To do: Output the line that contains "unfold rows_affected, where_, delete_where.", then every line beneath it through the end of the records, exactly as given and with no other lines.

************

Lemma filter_agree (P Q : R -> Prop) `{!forall x, Decision (P x), !forall x, Decision (Q x)} t :
  (forall x, x ∈ t -> P x <-> Q x) -> filter P t = filter Q t.
Proof.
  induction t as [|x t IH]; intros Hx; [done|]. rewrite !filter_cons.
  rewrite IH by (intros; apply Hx; by right).
  pose proof (Hx x ltac:(by left)). repeat case_decide; tauto.
Qed.

Lemma where_and p p' t : where_ (fun r => p r && p' r) t = where_ p' (where_ p t).
Proof.
  unfold where_. rewrite list_filter_filter. apply filter_agree. intros r _.
  rewrite andb_true_iff. tauto.
Qed.

Lemma where_perm p t t' : t ≡ₚ t' -> where_ p t ≡ₚ where_ p t'.
Proof. unfold where_. by intros ->. Qed.

Lemma where_fmap {V} p (f : V -> R) (l : list V) :
  where_ p (f <$> l) = f <$> filter (fun v => p (f v) = true) l.
Proof.
  induction l as [|v l IH]; [done|]. unfold where_ in *. rewrite fmap_cons, !filter_cons, IH.
  by case_decide.
Qed.

(** A statement that affects no row changes nothing. *)
Lemma update_where_none p f t : rows_affected p t = 0 -> update_where p f t = t.
Proof.
  unfold rows_affected, where_, update_where. induction t as [|r t IH]; cbn [fmap list_fmap]; [done|].
  rewrite filter_cons. case_decide as E; cbn [length]; [lia|]. intros H. rewrite IH by done.
  by destruct (p r).
Qed.
Lemma delete_where_none p t : rows_affected p t = 0 -> delete_where p t = t.
Proof.
  unfold rows_affected, where_, delete_where. induction t as [|r t IH]; [done|].
  rewrite !filter_cons. destruct (p r); repeat case_decide; try done; cbn [length].
  intros Hz. by rewrite IH.
Qed.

************

Result of the exercise:
  unfold rows_affected, where_, delete_where. induction t as [|r t IH]; [done|].
  rewrite !filter_cons. destruct (p r); repeat case_decide; try done; cbn [length].
  intros Hz. by rewrite IH.
Qed.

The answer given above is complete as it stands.